→ **Exercise description**:
Somewhere below, one line contains "stats ← _simulate_cycles" and a later line contains "(** Every entry". Output those two lines and everything between them exactly, and nothing else.

◇ ◇ ◇ ◇ ◇ ◇ ◇

(** C5. The group invariant: [total_alerts] is the length of [alerts] and
    the severity counts add up to it.  It holds of a fresh group, every
    [add_alert] preserves it and files the alert under its raw severity
    string, and it holds of every group of every grouping pass (the
    dictionary reached after any prefix of the input is the result of the
    pass over that prefix), where the count under a string [s] is the
    number of the group's alerts whose severity is literally [s]. *)
Theorem group_invariant :
  group_wf (AlertGroup.new "" "") /\
  (forall g a, group_wf g ->
     group_wf (AlertGroup.add_alert g a) /\
     AlertGroup.severity_counts (AlertGroup.add_alert g a) !! Alert.severity a =
       Some (default 0 (AlertGroup.severity_counts g !! Alert.severity a) + 1)) /\
  (forall self l g, g ∈ group_alerts self (Some l) ->
     group_wf g /\
     forall s, default 0 (AlertGroup.severity_counts g !! s) =
               length (List.filter
                         (fun a => bool_decide (Alert.severity a = s))
                         (AlertGroup.alerts g))).
Proof.
  split; [|split].
  - split; reflexivity.
  - intros g a Hg. split; [apply add_alert_wf, Hg|].
    cbn. apply lookup_insert_eq.
  - intros self l g Hg. apply elem_of_group_alerts in Hg as (k & _ & ->).
    split; [apply group_of_wf|].
    intros s. cbn. rewrite tally_lookup. cbn zeta.
    destruct (length _); reflexivity.
Qed.

End Grouping.

(** ** The priority score *)

Section Score.

Import AlertProcessor.

(** *** Floating-point multiplication commutes *)

Lemma SFmul_comm (x y : spec_float) : SFmul prec emax x y = SFmul prec emax y x.
Proof.
  destruct x as [sx|sx| |sx mx ex], y as [sy|sy| |sy my ey]; cbn;
    try reflexivity; try (rewrite xorb_comm; reflexivity).
  rewrite xorb_comm, Pos.mul_comm, Z.add_comm. reflexivity.
Qed.

Lemma float_mul_comm (x y : float) : (x * y = y * x)%float.
Proof.
  apply Prim2SF_inj. rewrite !mul_spec. apply SFmul_comm.
Qed.

(** *** The code computes the specification's score *)

Lemma get_deviation_percentage_ok (a : Alert.t) :
  Alert.get_deviation_percentage a = Ok (deviationPercent a).
Proof.
  unfold Alert.get_deviation_percentage, deviationPercent, truediv.
  destruct (PrimFloat.eqb (Alert.threshold a) 0%float); reflexivity.
Qed.
(** The body of the loop over [range(6)] of [_simulate_single_run]: the
    pages collected so far and the hunts spent on them. *)
Definition collect_pages (choices : ChoiceSource) (acc : list Z * Z) (idx : nat)
  : M (list Z * Z) :=
  let '(pages, hunts) := acc in
  hunts_needed ← (if bool_decide (idx = 0%nat) then choice choices [10; 20; 30] else ret 10);
  genre_idx ← randrange choices (Z.of_nat (length GENRES));
  k ← lift (Py.index (length pages) genre_idx);
  current ← lift (pages !! k);
  ret (<[k := current + hunts_needed / 10 * 250]> pages, hunts + hunts_needed).

(** [_simulate_single_run] updates [notoriety] in place and returns the
    hunts; here it returns both. *)
Definition _simulate_single_run (choices : ChoiceSource) (notoriety : list Z)
    (cheese_mid cheese_high : Z) : M (Z * list Z) :=
  '(pages, hunts) ← for_each (seq 0 6) (collect_pages choices) ((fun _ => 0) <$> GENRES, 0);
  let sequence := _build_mallet_cheese_sequence cheese_mid cheese_high in
  let hunts := hunts + Z.of_nat (length sequence) in
  weights ← lift (_weights_from_page_counts pages);
  let cumulative := _prepare_weight_cumulative weights in
  notoriety ← for_each sequence
                (fun values cheese_value => _apply_hunt_step values cheese_value cumulative)
                notoriety;
  ret (hunts, notoriety).

(** The [while True] loop of one cycle: runs until every value is above 80. *)
Fixpoint cycle (fuel : nat) (choices : ChoiceSource) (cheese_mid cheese_high : Z)
    (notoriety : list Z) (runs hunts : Z) : M (Z * Z) :=
  match fuel with
  | O => out_of_fuel
  | S fuel' =>
      '(run_hunts, notoriety) ← _simulate_single_run choices notoriety cheese_mid cheese_high;
      let runs := runs + 1 in
      let hunts := hunts + run_hunts in
      if Py.all (fun value => bool_decide (80 < value)) notoriety then ret (runs, hunts)
      else cycle fuel' choices cheese_mid cheese_high notoriety runs hunts
  end.

(** The loop of [_simulate_cycles] over [range(cycles)]. *)
Definition cycles_loop (fuel : nat) (choices : ChoiceSource) (cycles cheese_mid cheese_high : Z)
  : M CycleTotals :=
  for_each (seq 0 (Z.to_nat cycles))
    (fun (totals : CycleTotals) _ =>
       '(runs, hunts) ← cycle fuel choices cheese_mid cheese_high ((fun _ => 0) <$> GENRES) 0 0;
       ret {| total_runs := total_runs totals + runs;
              total_hunts := total_hunts totals + hunts;
              last_cycle_runs := runs;
              last_cycle_hunts := hunts |})
    {| total_runs := 0; total_hunts := 0; last_cycle_runs := 0; last_cycle_hunts := 0 |}.

(** [_simulate_cycles], for the positive [cycles] [_run_mallet_simulation]
    passes ([cycles = 0] is a ZeroDivisionError). *)
Definition _simulate_cycles (fuel : nat) (choices : ChoiceSource) (cycles : Z)
    (mallets_per_run : float) (cheese_mid cheese_high : Z) : M CycleReport :=
  totals ← cycles_loop fuel choices cycles cheese_mid cheese_high;
  if bool_decide (cycles = 0) then raise
  else
    let avg_runs := Py.truediv (total_runs totals) cycles in
    let avg_hunts := Py.truediv (total_hunts totals) cycles in
    ret {| avg_runs_per_cycle := avg_runs;
           avg_hunts_per_cycle := avg_hunts;
           estimated_mallets_per_cycle := (avg_runs * mallets_per_run)%float;
           report_last_cycle_runs := last_cycle_runs totals;
           report_last_cycle_hunts := last_cycle_hunts totals |}.

(** [_run_mallet_simulation]: [None] is the early return without any
    cheese. *)
Definition _run_mallet_simulation (fuel : nat) (choices : ChoiceSource) (vars : MalletVars)
  : M (option CycleReport) :=
  let cycles := Z.max 1 (mallet_iterations_var vars) in
  let mallets_per_run := Py.fmax 0 (mallets_per_run_var vars) in
  let cheese_mid := Z.max 0 (cheese_mid_var vars) in
  let cheese_high := Z.max 0 (cheese_high_var vars) in
  if bool_decide (cheese_mid + cheese_high <= 0) then ret None
  else
    stats ← _simulate_cycles fuel choices cycles mallets_per_run cheese_mid cheese_high;
    ret (Some stats).

End MalletFarmSimulator.

(** ** Vocabulary of the properties *)

(** Every entry of a notoriety vector lies in [[lo, hi]]. *)
Definition in_range (lo hi : Z) (values : list Z) : Prop :=
  Forall (fun v => lo <= v <= hi) values.

(** ** Sample data for the instances *)

(** The two setups of the dual simulator as [_build_ui] creates them
    ([m_value] 10 and 0), with auto-extend on and some page counts typed in. *)
Definition sample_setups : list Setup :=
  [ {| extend_var := false; auto_extend_var := true; cheese_vars := [0; 10; 0];
       page_vars := [3; 5; 5; 0; 1]; m_value := 10 |};
    {| extend_var := true; auto_extend_var := true; cheese_vars := [0; 13; 0];
       page_vars := [0; 2; 0; 7; 7]; m_value := 0 |} ].

Definition sample_first : Setup := default inhabitant (head sample_setups).
Definition sample_second : Setup := default inhabitant (last sample_setups).

(** A cumulative threshold table. *)
Definition sample_table : list float := [0.2; 0.4; 0.6; 0.8; 1]%float.

(** The entries of the optimizer tab on which the search does not end: all
    the page weight on Romance, a dial range of 100, two iterations. *)
Definition stuck_vars : OptimizerVars :=
  {| opt_cheese_vars := [0; 10; 0]; opt_extend_var := false;
     genre_notoriety_vars := [200; 0; 200; 200; 200];
     genre_page_vars := [5; 0; 0; 0; 0];
     range_var := 100; iterations_var := 2; simulations_var := 1; candidates_var := 1 |}.

(** What [_run_optimization] reads from them, its state before the first
    iteration (no simulated run is ready), and its state after the first
    iteration (the all-zero blend, whose uniform fallback is always ready). *)
Definition stuck_params : SearchParams :=
  {| base_notoriety := [200; 0; 200; 200; 200];
     cheese_sequence := [50; 50; 50; 50; 50; 50; 50; 50; 50; 50];
     dial_range := 100; iterations := 2; sims_per_distribution := 1; candidate_count := 1 |}.

Definition stuck_initial : SearchState :=
  {| best_counts := [5; 0; 0; 0; 0]%float; best_prob := 0;
     direction_bias := [0; 0; 0; 0; 0]%float |}.

Definition stuck_state : SearchState :=
  {| best_counts := [0; 0; 0; 0; 0]%float; best_prob := 1;
     direction_bias := [-0.3; 0; 0; 0; 0]%float |}.

(** [random.sample] returns elements of the population it is given. *)
Definition sample_in_population (src : RandomSource) : Prop :=
  forall n population k, sample_at src n population k ⊆ population.

(** The position of a genre in [GENRES]. *)
Definition genre_index (g : genre) : Z :=
  match g with Romance => 0 | Adventure => 1 | Comedy => 2 | Tragedy => 3 | Suspense => 4 end.

(** The distribution [{A: 1.0, others: 0.0}]. *)
Definition all_on (A : genre) : genre -> float :=
  fun g => if decide (g = A) then 1%float else 0%float.

(** [table[i] <= table[i+1]] for every adjacent pair. *)
Fixpoint non_decreasing (table : list float) : bool :=
  match table with
  | x :: (y :: _) as rest => (x <=? y)%float && non_decreasing rest
  | _ => true
  end.

(** ** Vocabulary for binary64 numbers *)

(** The number is not a NaN. *)
Definition SFnot_nan (s : spec_float) : Prop := s <> S754_nan.

(** The number is neither negative nor a NaN: +0, a positive finite number
    or +infinity. *)
Definition SFnonneg (x : spec_float) : Prop :=
  match x with
  | S754_zero false | S754_infinity false | S754_finite false _ _ => True
  | _ => False
  end.

Definition nonneg (x : float) : Prop := SFnonneg (Prim2SF x).

(** Every count is +0.0. *)
Definition all_zero (counts : list float) : Prop := Forall (fun c => c = 0%float) counts.

(** The invariant of the descending sort: the first element has the largest key. *)
Definition headed (l : list (float * list float)) : Prop :=
  match l with
  | [] => True
  | top :: _ => Forall (fun item => (item.1 <=? top.1)%float = true) l
  end.

(** Case analysis on the integer comparisons inside [SFcompare]. *)
Ltac compare_cases :=
  repeat match goal with
  | H : context [Pos.compare_cont Eq ?a ?b] |- _ =>
      change (Pos.compare_cont Eq a b) with (Pos.compare a b) in H
  | |- context [Pos.compare_cont Eq ?a ?b] =>
      change (Pos.compare_cont Eq a b) with (Pos.compare a b)
  end;
  repeat match goal with
  | H : context [Z.compare ?a ?b] |- _ => destruct (Z.compare_spec a b); simpl in H; try discriminate H
  | H : context [Pos.compare ?a ?b] |- _ => destruct (Pos.compare_spec a b); simpl in H; try discriminate H
  end;
  repeat match goal with
  | |- context [Z.compare ?a ?b] => destruct (Z.compare_spec a b); simpl
  | |- context [Pos.compare ?a ?b] => destruct (Pos.compare_spec a b); simpl
  end;
  try reflexivity; try discriminate; try lia.

(** The entries of the allocator tab as it starts, with some page counts
    typed in. *)
Definition sample_allocator_vars : AllocatorVars :=
  {| alloc_cheese_vars := [0; 10; 0]; alloc_extend_var := false;
     alloc_notoriety_vars := [0; 0; 0; 0; 0]; alloc_page_vars := [3; 5; 5; 0; 1] |}.

(** The bucket of one breakpoint after [k] runs: six counts, none negative,
    that sum to [k]. *)
Definition bucket_ok (k : Z) (counts : list Z) : Prop :=
  length counts = 6%nat /\ Forall (fun count => 0 <= count) counts /\ Py.sum counts = k.

(** The invariant of the loop over [range(runs)] after [k] runs. *)
Definition hunt_stats_ok (k : Z) (stats : HuntStats) : Prop :=
  0 <= ready_runs stats <= k /\
  length (totals stats) = 5%nat /\
  in_range 0 (PostscriptBase.NOTORIETY_CAP * k) (totals stats) /\
  (forall threshold, threshold ∈ CheeseAllocator.THRESHOLD_BREAKPOINTS ->
     exists counts, threshold_counts stats !! threshold = Some counts /\ bucket_ok k counts) /\
  (exists counts all_above,
     threshold_counts stats !! 80 = Some counts /\ counts !! 5%nat = Some all_above /\
     all_above <= ready_runs stats).

(** The invariant of the loop over [range(self.MULTI_RUNS)] after [k] runs. *)
Definition dual_stats_ok (k : Z) (stats : DualStats) : Prop :=
  0 <= dual_ready_runs stats <= k /\
  length (dual_totals stats) = 5%nat /\
  in_range 0 (PostscriptBase.NOTORIETY_CAP * k) (dual_totals stats) /\
  exists first_count second_count,
    extend_counts stats = [first_count; second_count] /\
    0 <= first_count <= k /\ 0 <= second_count <= k /\
    total_extensions stats = first_count + second_count.

(** The two setups are filled in as the simulator needs them: at least three
    cheese counts that sum to the target, and five page counts. *)
Definition setup_ready (setup : Setup) : Prop :=
  (3 <= length (cheese_vars setup))%nat /\
  Py.sum (cheese_vars setup) = PostscriptBase._compute_target_hunts (extend_var setup) /\
  length (page_vars setup) = 5%nat.

(** What a run of [_run_dual_simulation] that started at draw [n] and ended
    at draw [n'] reports, for two setups whose sequences have
    [hunts_per_pass] tokens together: both vectors of the single pass lie in
    [0, 200] and its ready flag is that of the final vector; over the
    [runs] repeated passes the ready count is between 0 and [runs], each of
    the five totals is between 0 and 200 * [runs], each setup was extended
    between 0 and [runs] times, the total of the extensions is the sum of
    the two counts; and the draws made are one per hunt: the hunts of the
    sequences for every pass, and three for every extension. *)
Definition dual_report_ok (runs hunts_per_pass : Z) (n n' : nat) (report : DualReport) : Prop :=
  in_range 0 PostscriptBase.NOTORIETY_CAP (first_values report) /\
  in_range 0 PostscriptBase.NOTORIETY_CAP (final_values report) /\
  final_ready report = PostscriptBase.all_ready (final_values report) /\
  0 <= dual_ready_runs (multi report) <= runs /\
  length (dual_totals (multi report)) = 5%nat /\
  in_range 0 (PostscriptBase.NOTORIETY_CAP * runs) (dual_totals (multi report)) /\
  (exists first_count second_count,
     extend_counts (multi report) = [first_count; second_count] /\
     0 <= first_count <= runs /\ 0 <= second_count <= runs /\
     total_extensions (multi report) = first_count + second_count) /\
  Z.of_nat n' =
    Z.of_nat n + (runs + 1) * hunts_per_pass +
    3 * (total_extensions (multi report) + Z.b2z (first_extended report) +
         Z.b2z (second_extended report)).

◇ ◇ ◇ ◇ ◇ ◇ ◇

→ **Answer to this exercise**:
    stats ← _simulate_cycles fuel choices cycles mallets_per_run cheese_mid cheese_high;
    ret (Some stats).

End MalletFarmSimulator.

(** ** Vocabulary of the properties *)

(** Every entry of a notoriety vector lies in [[lo, hi]]. *)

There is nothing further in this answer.